Problem description
Show every line in the entries below where the word "Definition" appears.

Data listing
== Segment start ==

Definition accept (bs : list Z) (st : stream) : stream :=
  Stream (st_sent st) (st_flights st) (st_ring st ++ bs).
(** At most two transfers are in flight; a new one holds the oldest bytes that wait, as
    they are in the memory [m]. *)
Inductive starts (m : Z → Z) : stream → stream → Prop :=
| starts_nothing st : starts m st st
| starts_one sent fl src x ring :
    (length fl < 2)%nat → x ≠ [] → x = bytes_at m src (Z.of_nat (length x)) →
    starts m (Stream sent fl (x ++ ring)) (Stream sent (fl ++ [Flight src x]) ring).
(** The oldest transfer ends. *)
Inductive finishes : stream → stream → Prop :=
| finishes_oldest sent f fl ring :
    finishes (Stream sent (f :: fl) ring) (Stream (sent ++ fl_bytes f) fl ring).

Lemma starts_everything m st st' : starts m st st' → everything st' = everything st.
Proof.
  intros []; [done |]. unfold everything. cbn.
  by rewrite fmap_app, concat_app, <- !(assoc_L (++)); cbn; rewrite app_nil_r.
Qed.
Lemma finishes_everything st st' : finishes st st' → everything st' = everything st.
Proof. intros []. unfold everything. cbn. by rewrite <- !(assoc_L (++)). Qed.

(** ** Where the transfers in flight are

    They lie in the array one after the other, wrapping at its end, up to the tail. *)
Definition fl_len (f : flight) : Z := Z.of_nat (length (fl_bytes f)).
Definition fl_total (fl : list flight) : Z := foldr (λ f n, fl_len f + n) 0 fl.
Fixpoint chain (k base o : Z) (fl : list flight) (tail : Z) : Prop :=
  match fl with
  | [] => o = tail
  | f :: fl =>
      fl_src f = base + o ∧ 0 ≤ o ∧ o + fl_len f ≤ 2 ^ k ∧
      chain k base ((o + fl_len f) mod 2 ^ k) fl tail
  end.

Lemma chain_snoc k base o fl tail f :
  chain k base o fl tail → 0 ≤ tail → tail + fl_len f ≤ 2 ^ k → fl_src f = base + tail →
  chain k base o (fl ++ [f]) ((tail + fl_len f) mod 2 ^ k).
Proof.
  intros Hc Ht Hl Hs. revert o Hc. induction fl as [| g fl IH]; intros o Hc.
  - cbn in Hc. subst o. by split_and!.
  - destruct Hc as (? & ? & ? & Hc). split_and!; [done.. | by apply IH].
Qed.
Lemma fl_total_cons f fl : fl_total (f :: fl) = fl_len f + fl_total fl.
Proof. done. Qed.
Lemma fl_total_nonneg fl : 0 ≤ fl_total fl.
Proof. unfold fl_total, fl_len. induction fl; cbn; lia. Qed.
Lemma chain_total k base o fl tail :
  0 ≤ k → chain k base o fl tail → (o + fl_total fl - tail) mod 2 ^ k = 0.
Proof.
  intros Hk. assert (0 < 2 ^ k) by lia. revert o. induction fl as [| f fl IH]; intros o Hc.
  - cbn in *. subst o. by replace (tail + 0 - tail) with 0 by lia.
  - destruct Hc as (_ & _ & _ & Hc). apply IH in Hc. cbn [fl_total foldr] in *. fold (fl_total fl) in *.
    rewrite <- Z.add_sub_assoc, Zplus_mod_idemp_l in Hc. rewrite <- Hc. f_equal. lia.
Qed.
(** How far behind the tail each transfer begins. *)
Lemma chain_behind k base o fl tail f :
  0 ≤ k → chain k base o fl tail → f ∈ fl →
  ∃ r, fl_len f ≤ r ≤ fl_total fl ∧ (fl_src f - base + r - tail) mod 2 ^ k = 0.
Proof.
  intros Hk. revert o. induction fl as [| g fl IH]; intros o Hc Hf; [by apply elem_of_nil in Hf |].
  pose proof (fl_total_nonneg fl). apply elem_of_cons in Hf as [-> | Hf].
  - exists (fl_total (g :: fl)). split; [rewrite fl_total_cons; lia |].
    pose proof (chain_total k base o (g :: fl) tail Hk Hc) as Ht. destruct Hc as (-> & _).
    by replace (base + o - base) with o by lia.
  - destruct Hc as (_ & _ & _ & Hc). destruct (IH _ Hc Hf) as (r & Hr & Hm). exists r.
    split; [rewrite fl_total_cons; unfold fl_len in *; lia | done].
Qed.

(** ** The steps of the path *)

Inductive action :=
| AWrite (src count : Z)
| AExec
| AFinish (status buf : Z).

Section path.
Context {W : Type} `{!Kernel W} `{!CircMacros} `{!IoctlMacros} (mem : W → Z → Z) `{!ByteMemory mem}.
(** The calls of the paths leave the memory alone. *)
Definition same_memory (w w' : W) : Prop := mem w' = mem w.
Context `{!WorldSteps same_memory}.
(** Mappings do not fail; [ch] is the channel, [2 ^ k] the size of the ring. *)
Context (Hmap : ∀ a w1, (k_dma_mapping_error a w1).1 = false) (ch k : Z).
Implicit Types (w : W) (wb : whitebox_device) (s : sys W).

== Segment end ==

Final answer
Definition accept (bs : list Z) (st : stream) : stream :=
Definition fl_len (f : flight) : Z := Z.of_nat (length (fl_bytes f)).
Definition fl_total (fl : list flight) : Z := foldr (λ f n, fl_len f + n) 0 fl.
Definition same_memory (w w' : W) : Prop := mem w' = mem w.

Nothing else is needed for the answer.